To initiate a DeepResearch session, users typically interact with an interface (e.g., command-line tool, API, or web dashboard) and submit their query using a predefined format. For instance, a developer might use a CLI command like deepresearch start --query "impact of GPT-4 on code generation" --sources "arXiv, GitHub repositories" --timeframe "2022-2023". Alternatively, an API request could include a JSON payload specifying the query, filters, and output preferences. The system validates the input to ensure required parameters are present and formats the request for processing. Once validated, the session begins, and the user receives a session ID to track progress or retrieve results later.

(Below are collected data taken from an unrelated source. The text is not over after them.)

Lemma claim_keys_advances sk ks : (forall k, along advances (sk k)) -> forall e db,
  is_Some (accounts db !! account_index e) -> runs advances db (claim_keys sk ks e).
Proof.
  intros Hsk. pose proof advances_preorder as HP. induction ks as [| k ks IH]; intros e db Hin; cbn [claim_keys].
  { now apply runs_ret. }
  apply runs_view; [exact HP |]. intros found Ef. assert (is_open db = true) as Ho.
  { unfold lookup_key in Ef. destruct (is_open db); [reflexivity | discriminate]. }
  apply runs_bind; [exact HP | |].
  - destruct found as [key |].
    2: { apply runs_bind; [exact HP | apply runs_along, Hsk | intros; now apply runs_ret]. }
    destruct (has_private_key _); [| now apply runs_ret]. apply runs_bind; [exact HP | |].
    + destruct (is_my_account _); [now apply runs_ret |]. intros r db'. apply store_account_entry_advances. now right.
    + intros e' db1 _. apply runs_bind; [exact HP | | intros; now apply runs_ret].
      apply runs_when; [exact HP |]. apply runs_along, Hsk.
  - intros e' db1 E. apply IH. destruct found as [key |].
    + destruct (has_private_key _); [| now apply ret_Ok in E as [<- <-]]. run_inv E.
      assert (advances s db1) as [_ Hgrow].
      { refine (runs_when advances s _ _ _ _ _ R1). apply runs_along, Hsk. }
      apply Hgrow. destruct (is_my_account _); [now apply ret_Ok in R as [<- <-] |].
      apply store_reload_account_Ok in R as (_ & Hst & _); [| exact Ho]. rewrite (stored_there _ _ Hst). now eexists.
    + run_inv E. now apply Hsk in R as [_ Hgrow]; apply Hgrow.
Qed.

Lemma restore_key_advances sk before password k : (forall k, along advances (sk k)) ->
  along advances (restore_key sk before password k).
Proof.
  intros Hsk db. change (runs advances db (restore_key sk before password k)). pose proof advances_preorder as HP.
  unfold restore_key. apply runs_view; [exact HP |]. intros found _. apply runs_when; [exact HP |].
  apply runs_view; [exact HP |]. intros [o |] _; [| now apply runs_ret]. apply runs_when; [exact HP |].
  apply runs_lift; [exact HP |]. intros owner _. apply runs_view; [exact HP |]. intros active _.
  apply runs_when; [exact HP |]. apply runs_lift; [exact HP |]. intros key _. apply runs_along, Hsk.
Qed.

Lemma lookup_account_there db a x : durable db -> lookup_account db a = Ok (Some x) ->
  is_Some (accounts db !! account_index x).
Proof.
  intros Hd. unfold lookup_account, find_account. destruct (is_open db); [| discriminate]. intros [= Ex].
  apply bind_Some in Ex as (i & _ & Ex). destruct (account_saved db Hd i x Ex) as [-> _]. exists x. exact Ex.
Qed.

Lemma store_account_advances sk account password : (forall k, along advances (sk k)) ->
  along advances (store_account_with sk account password).
Proof.
  intros Hsk db. change (runs advances db (store_account_with sk account password)). pose proof advances_preorder as HP.
  unfold store_account_with. apply runs_get; [exact HP |]. apply runs_assert; [exact HP |]. intros Ho.
  do 2 (apply runs_assert; [exact HP |]; intros _).
  apply runs_view; [exact HP |]. intros before Eb. apply runs_bind; [exact HP | |].
  - intros r db'. apply store_account_entry_advances. intros Hd. destruct before as [b |]; [right | now left].
    cbn. eapply lookup_account_there; eassumption.
  - intros e db1 E1. apply store_reload_account_Ok in E1 as (_ & Hst & _); [| exact Ho]. apply runs_bind; [exact HP | |].
    + apply claim_keys_advances; [exact Hsk |]. rewrite (stored_there _ _ Hst). now eexists.
    + intros e' db2 _. apply runs_along, along_forM; [exact HP |]. intros k. now apply restore_key_advances.
Qed.

Lemma store_key_calls_advances n : forall k, along advances (store_key_calls n k).
Proof.
  induction n as [| n IH]; intros k; cbn [store_key_calls]; [apply along_throw, advances_preorder |].
  apply store_key_advances. intros a. now apply store_account_advances.
Qed.
Lemma store_advances account password : along advances (store_account account password).
Proof. apply store_account_advances, store_key_calls_advances. Qed.

Lemma set_property_wears id v : id <> next_entry_number -> along wears (set_property id v).
Proof. intros Hid. apply store_property_wears; [apply new_index_wears | contradiction]. Qed.

Lemma set_property_durable id v db r db' : id <> next_entry_number -> durable db ->
  set_property id v db = (r, db') -> good db'.
Proof.
  intros Hid Hd. unfold set_property, store_property. rewrite (bind_run_Ok _ _ db db db) by reflexivity.
  destruct (properties db !! id) as [p |] eqn:Ep.
  - rewrite (bind_run_Ok _ _ db (wallet_property_index p) db) by reflexivity.
    destruct (property_saved db Hd id p Ep) as [Ei Hp]. destruct (disk_entry db Hd _ _ Hp) as ([_ Ho] & _). rewrite Ei in Ho.
    destruct (decide _) in Ho; [contradiction |]. unfold given_index. destruct (Z.eqb_spec (wallet_property_index p) 0); [lia |].
    rewrite (bind_run_Ok _ _ db (wallet_property_index p) db) by reflexivity. intros E.
    apply store_generic_run in E as [(_ & _ & _ & ->) | (_ & -> & _)]; [left | now left].
    apply put_property_durable with (next := next_index db); cbn; [exact Hd | now rewrite Ep | | contradiction | reflexivity].
    pose proof (next_range db Hd). lia.
  - destruct (decide _) in |- *; [contradiction |]. intros E.
    destruct ((i <- new_wallet_entry_index ;; store_and_reload_generic_entry
                 (property_entry_type (mkWalletPropertyEntry i id v))) db) as [r1 db1] eqn:E1.
    assert (db' = db1) as ->.
    { unfold bind in E, E1. destruct (new_wallet_entry_index db) as [r2 db2] eqn:E2.
      destruct (new_index_run db r2 db2 Hd E2) as [(-> & _ & _) | [[x ->] _]]; [| congruence].
      unfold given_index in E. pose proof (next_range db Hd). destruct (Z.eqb_spec (next_index db) 0); [lia |].
      cbn [ret] in E. congruence. }
    apply store_new in E1; [apply E1 | exact Hd | reflexivity | |].
    + intros db2 Hd2 _ Hsame Hf. apply put_property_durable with (next := next_index db2); cbn; [exact Hd2 | | | contradiction | reflexivity].
      * rewrite (Hsame id Hid), Ep. destruct (decide _); [contradiction | exact Hf].
      * pose proof (next_range db2 Hd2). lia.
    + intros i p [= <-]. exact Hid.
Qed.
Lemma set_property_advances id v : id <> next_entry_number -> along advances (set_property id v).
Proof.
  intros Hid db r db' E. split.
  - intros [Hd | Hw]; [eapply set_property_durable; eassumption | right; eapply set_property_wears; eassumption].
  - apply store_property_same in E; [| apply new_index_same]. now rewrite (both_accounts _ _ E).
Qed.

Lemma import_key_advances password name k move : along advances (import_key password name k move).
Proof.
  intros db. change (runs advances db (import_key password name k move)). pose proof advances_preorder as HP.
  unfold import_key. apply runs_get; [exact HP |]. apply runs_assert; [exact HP |]. intros _.
  apply runs_view; [exact HP |]. intros found _. apply runs_valid; [exact HP |]. intros x _.
  apply runs_view; [exact HP |]. intros key _. apply runs_bind; [exact HP | |].
  - destruct key; [| now apply runs_ret]. apply runs_assert; [exact HP |]. intros _. now apply runs_ret.
  - intros y db1 _. apply runs_lift; [exact HP |]. intros z _. apply runs_along, store_key_calls_advances.
Qed.
Lemma generate_child_advances fuel password name : along advances (generate_new_account_child_key fuel password name).
Proof.
  intros db. change (runs advances db (generate_new_account_child_key fuel password name)). pose proof advances_preorder as HP.
  unfold generate_new_account_child_key. apply runs_get; [exact HP |]. apply runs_assert; [exact HP |]. intros _.
  apply runs_view; [exact HP |]. intros found _. apply runs_valid; [exact HP |]. intros x _.
  apply runs_lift; [exact HP |]. intros gone _. do 2 (apply runs_assert; [exact HP |]; intros _).
  apply runs_lift; [exact HP |]. intros active _. apply runs_view; [exact HP |]. intros key _.
  apply runs_valid; [exact HP |]. intros entry _. apply runs_assert; [exact HP |]. intros _.
  apply runs_lift; [exact HP |]. intros priv _. apply runs_view; [exact HP |]. intros [n child] _.
  apply runs_lift; [exact HP |]. intros new _. apply runs_bind; [exact HP | apply runs_along, store_advances |]. intros _ db1 _.
  apply runs_bind; [exact HP | apply runs_along, store_key_calls_advances | intros; now apply runs_ret].
Qed.
Lemma generate_account_advances fuel t password name data :
  along advances (generate_new_account fuel t password name data).
Proof.
  intros db. change (runs advances db (generate_new_account fuel t password name data)). pose proof advances_preorder as HP.
  unfold generate_new_account. apply runs_get; [exact HP |]. apply runs_assert; [exact HP |]. intros _.
  apply runs_view; [exact HP |]. intros found _. apply runs_assert; [exact HP |]. intros _.
  apply runs_view; [exact HP |]. intros n _. apply runs_view; [exact HP |]. intros [[i owner] active] _.
  do 3 (apply runs_lift; [exact HP |]; intros ? _).
  apply runs_bind; [exact HP | apply runs_along, store_key_calls_advances |]. intros _ db1 _.
  apply runs_bind; [exact HP | now apply runs_along, set_property_advances |]. intros _ db2 _.
  apply runs_bind; [exact HP | apply runs_along, store_key_calls_advances |]. intros _ db3 _.
  apply runs_bind; [exact HP | apply runs_along, store_advances | intros; now apply runs_ret].
Qed.
Lemma store_key_entry_holds e : spares (key_data e) -> along keeps_holding (store_and_reload_key e).
Proof.
  intros Hs db r db' E Hh. split; [eapply store_reload_key_wf; [exact E | apply Hh] |].
  unfold store_and_reload_key, bind at 1 in E.
  destruct (given_index new_wallet_entry_index (key_index e) db) as [[i | x] db1] eqn:E1;
    apply given_index_same in E1; assert (keys db1 = keys db) as Ek by (unfold same_in, both_parts, key_part in E1; congruence);
    destruct Hh as [_ (e0 & He0 & Hsec)].
  2: { injection E as _ <-. exists e0. now rewrite Ek. }
  unfold bind in E. destruct (store_and_reload_generic_entry _ db1) as [r2 db2] eqn:E2.
  assert (db' = db2) as -> by (destruct r2; unfold ret in E; congruence).
  apply store_generic_run in E2 as [(_ & _ & _ & ->) | (_ & -> & _)]; [| exists e0; now rewrite Ek].
  unfold held, put. cbn [load_generic_entry load_key_entry set_keys keys set_entrys key_data]. rewrite Ek.
  destruct (decide (address_of_key (public_key (key_data e)) = a)) as [Ea | Hne].
  - rewrite Ea, lookup_insert_eq. eexists. split; [reflexivity | now apply Hs].
  - rewrite lookup_insert_ne by exact Hne. eauto.
Qed.

Lemma store_key_holds f k : (forall x, along keeps_holding (f x)) -> spares k ->
  along keeps_holding (store_key_with f k).
Proof.
  intros Hf Hk db. change (runs keeps_holding db (store_key_with f k)). pose proof keeps_holding_preorder as HP.
  unfold store_key_with. apply runs_get; [exact HP |]. do 2 (apply runs_assert; [exact HP |]; intros _).
  apply runs_view; [exact HP |]. intros found _. apply runs_bind; [exact HP | |].
  { now apply runs_along, store_key_entry_holds. }
  intros e db1 _. apply runs_when; [exact HP |]. apply runs_view; [exact HP |]. intros o _.
  apply runs_bind; [exact HP | destruct o; [now apply runs_ret | apply runs_along, along_view, HP] |].
  intros [x |] db2 _; [| now apply runs_ret]. apply runs_bind; [exact HP | |].
  - apply runs_when; [exact HP |]. apply runs_bind; [exact HP | | intros; now apply runs_ret].
    now apply runs_along, store_key_entry_holds.
  - intros _ db3 _. apply runs_when; [exact HP |]. apply runs_along, Hf.
Qed.
(* ===== verification/Total.v ===== *)
(** * Runs that succeed

    A small logic of total correctness for the monad [M]: [succeeds m s Q] says
    that [m], run on [s], returns, with a value and a state that satisfy [Q]. *)

From Stdlib Require Import ZArith Lia Bool.
From stdpp Require Import base gmap list.
From S2P Require Import Prelude ChainInterface.

Local Open Scope Z_scope.

Definition succeeds {S A} (m : M S A) (s : S) (Q : A -> S -> Prop) : Prop :=
  exists a s', m s = (Ok a, s') /\ Q a s'.

Section Succeeds.
Context {S : Type}.
Implicit Type s : S.

Lemma succeeds_run {A} (m : M S A) s Q a s' : m s = (Ok a, s') -> Q a s' -> succeeds m s Q.
Proof. intros E HQ. exists a, s'. now split. Qed.
Lemma succeeds_bind {A B} (m : M S A) (k : A -> M S B) s Q :
  succeeds m s (fun a s' => succeeds (k a) s' Q) -> succeeds (bind m k) s Q.
Proof.
  intros (a & s1 & E1 & b & s2 & E2 & HQ). exists b, s2. split; [| exact HQ].
  now rewrite (bind_run_Ok _ _ _ _ _ E1).
Qed.
Lemma succeeds_mono {A} (m : M S A) s (Q Q' : A -> S -> Prop) :
  succeeds m s Q -> (forall a s', Q a s' -> Q' a s') -> succeeds m s Q'.
Proof. intros (a & s' & E & HQ) HQQ. exists a, s'. auto. Qed.
Lemma succeeds_ret {A} (a : A) s (Q : A -> S -> Prop) : Q a s -> succeeds (ret a) s Q.
Proof. now apply succeeds_run. Qed.
Lemma succeeds_get s (Q : S -> S -> Prop) : Q s s -> succeeds Prelude.get s Q.
Proof. now apply succeeds_run. Qed.
Lemma succeeds_gets {A} (f : S -> A) s (Q : A -> S -> Prop) : Q (f s) s -> succeeds (gets f) s Q.
Proof. now apply succeeds_run. Qed.
Lemma succeeds_modify (f : S -> S) s (Q : unit -> S -> Prop) : Q tt (f s) -> succeeds (modify f) s Q.
Proof. now apply succeeds_run. Qed.
Lemma succeeds_lift {A} (r : result A) a s (Q : A -> S -> Prop) : r = Ok a -> Q a s -> succeeds (lift_result r) s Q.
Proof. intros ->. now apply succeeds_run. Qed.
Lemma succeeds_valid {A} (o : option A) e a s (Q : A -> S -> Prop) : o = Some a -> Q a s -> succeeds (valid_or o e) s Q.
Proof. intros ->. now apply succeeds_run. Qed.
Lemma succeeds_assert b s (Q : unit -> S -> Prop) : b = true -> Q tt s -> succeeds (fc_assert b) s Q.
Proof. intros ->. now apply succeeds_run. Qed.
Lemma succeeds_unless b e s (Q : unit -> S -> Prop) : b = false -> Q tt s -> succeeds (throw_if b e) s Q.
Proof. intros ->. now apply succeeds_run. Qed.
Lemma succeeds_when b (m : M S unit) s (Q : unit -> S -> Prop) :
  (b = true -> succeeds m s Q) -> (b = false -> Q tt s) -> succeeds (when b m) s Q.
Proof. destruct b; [auto |]. intros _ HQ. apply succeeds_ret. auto. Qed.

(** A loop, by an invariant of what is left to do *)
Lemma succeeds_each {A} (l : list A) (body : A -> M S unit) (I : list A -> S -> Prop) :
  (forall x l' s, I (x :: l') s -> succeeds (body x) s (fun _ => I l')) ->
  forall s (Q : unit -> S -> Prop), I l s -> (forall s', I [] s' -> Q tt s') -> succeeds (forM l body) s Q.
Proof.
  intros Hstep. induction l as [| x l IH]; intros s Q HI HQ.
  - apply succeeds_ret, HQ, HI.
  - cbn. apply succeeds_bind. apply (succeeds_mono _ _ _ _ (Hstep x l s HI)). intros _ s' HI'. now apply IH.
Qed.
Lemma succeeds_app {A} (l l' : list A) (body : A -> M S unit) : forall s (Q : unit -> S -> Prop),
  succeeds (forM l body) s (fun _ s' => succeeds (forM l' body) s' Q) -> succeeds (forM (l ++ l') body) s Q.
Proof.
  induction l as [| x l IH]; intros s Q HQ.
  - destruct HQ as (a & s' & [= _ <-] & HQ). exact HQ.
  - cbn in HQ |- *. destruct HQ as (a & s' & E & HQ). apply bind_Ok in E as (b & s1 & E1 & E2).
    apply succeeds_bind. apply (succeeds_run _ _ _ _ _ E1). apply IH. now apply (succeeds_run _ _ _ _ _ E2).
Qed.
End Succeeds.

(** One step of a program, forward; what is to be shown of the step is left. *)
Ltac go1 :=
  lazymatch goal with
  | |- succeeds (bind _ _) _ _ => apply succeeds_bind
  | |- succeeds (ret _) _ _ => apply succeeds_ret
  | |- succeeds Prelude.get _ _ => apply succeeds_get
  | |- succeeds (gets _) _ _ => apply succeeds_gets
  | |- succeeds (modify _) _ _ => apply succeeds_modify
  | |- succeeds (lift_result _) _ _ => eapply succeeds_lift
  | |- succeeds (valid_or _ _) _ _ => eapply succeeds_valid
  | |- succeeds (fc_assert _) _ _ => apply succeeds_assert
  | |- succeeds (throw_if _ _) _ _ => apply succeeds_unless
  end.
(** Steps that leave nothing to be shown *)
Ltac go := repeat (cbv beta; lazymatch goal with
  | |- succeeds (bind _ _) _ _ => apply succeeds_bind
  | |- succeeds (ret _) _ _ => apply succeeds_ret
  | |- succeeds Prelude.get _ _ => apply succeeds_get
  | |- succeeds (gets _) _ _ => apply succeeds_gets
  | |- succeeds (modify _) _ _ => apply succeeds_modify
  end); cbv beta.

The workflow often involves iterative refinement. For example, a user might start with a broad query like "machine learning in climate science," review initial findings, and then narrow the scope by adding filters like "peer-reviewed studies published in 2023" or "focus on carbon capture projects." DeepResearch may also prompt users for clarifications if inputs are too vague or lack sufficient context. This approach ensures the tool aligns with the user’s goals while minimizing irrelevant data. Developers integrating DeepResearch into applications can automate session initiation by programmatically passing user inputs to the API, enabling seamless embedding in workflows like data pipelines or research platforms.